About the job
The Security Incident Response team is a crucial element of our Resilience Engineering organization, dedicated to safeguarding Datadog's integrity. Our mission is to ensure Datadog is well-equipped to manage and respond to security incidents swiftly, minimizing the impact of threats on our systems and data. We collaborate with various teams post-incident, using these experiences as learning opportunities. By enhancing our adaptability and addressing systemic issues, we foster a culture that prioritizes resilience among our personnel and systems.
As the Engineering Manager, you will play a pivotal role in achieving this mission by guiding a skilled team of engineers focused on elevating Datadog's incident response capabilities. You will develop tools and automation to enhance efficiency and collaborate with key stakeholders across the organization to align our efforts strategically and measure our progress. As a member of the leadership team, you will actively influence our organizational strategy and culture.

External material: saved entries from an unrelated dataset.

Lemma mailbox_loses_request_witness : ∃ s, rtc (box_step 0x10000 512 (request_ok 0x10000 512 64)) toy_box s ∧ kat s = KPoll toy_read MAILBOX_WAIT_SPINS ∧
  kat (Nat.iter (MAILBOX_WAIT_SPINS + 3) (kernel_step 0x10000 512) s) = KPanic.
Proof.
  destruct (mailbox_loses_request (D:=toy) 0x10000 eq_refl ltac:(unfold PAGE; lia) 512 64 toy_lat toy_ram toy_disk toy_ctrl toy_write toy_read) as (s & Hr & Hk & _ & Hh).
  - exact toy_synced.
  - reflexivity.
  - reflexivity.
  - split; [exact toy_place|]. left. cbn. unfold PAGE. lia.
  - split; [exact toy_place|]. left. cbn. unfold PAGE. lia.
  - exists s. split; [exact Hr|]. split; [exact Hk|exact Hh].
Defined.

At Datadog, we value a vibrant office culture that fosters relationships and collaboration, encouraging creativity. We operate a hybrid workplace to ensure our Datadogs can achieve a work-life balance that suits their needs.
Key Responsibilities:
- Lead and mentor a team of seasoned incident responders passionate about cultivating a culture of security and resilience. Support engineers in their professional development and provide continuous growth opportunities.
- Act as a hands-on leader during incidents, making decisions under pressure and collaborating across multiple teams to drive resolutions. Participate in on-call duties as part of a secondary rotation with other leaders, providing assistance in resource allocation and decision-making.
- Oversee the team's triage of alerts and signals in Datadog Cloud SIEM, ensuring a high standard of response to emerging threats. Work alongside our Threat Detection team to optimize and calibrate these signals for maximum effectiveness.
- Develop tools, systems, and processes that enhance Datadog's security incident response capabilities, ensuring operational metrics are effectively communicated to stakeholders.
- Lead post-incident analysis to facilitate learning from security incidents, ensuring that postmortems are constructive and actionable. Capture follow-up items that address systemic issues and prevent future occurrences.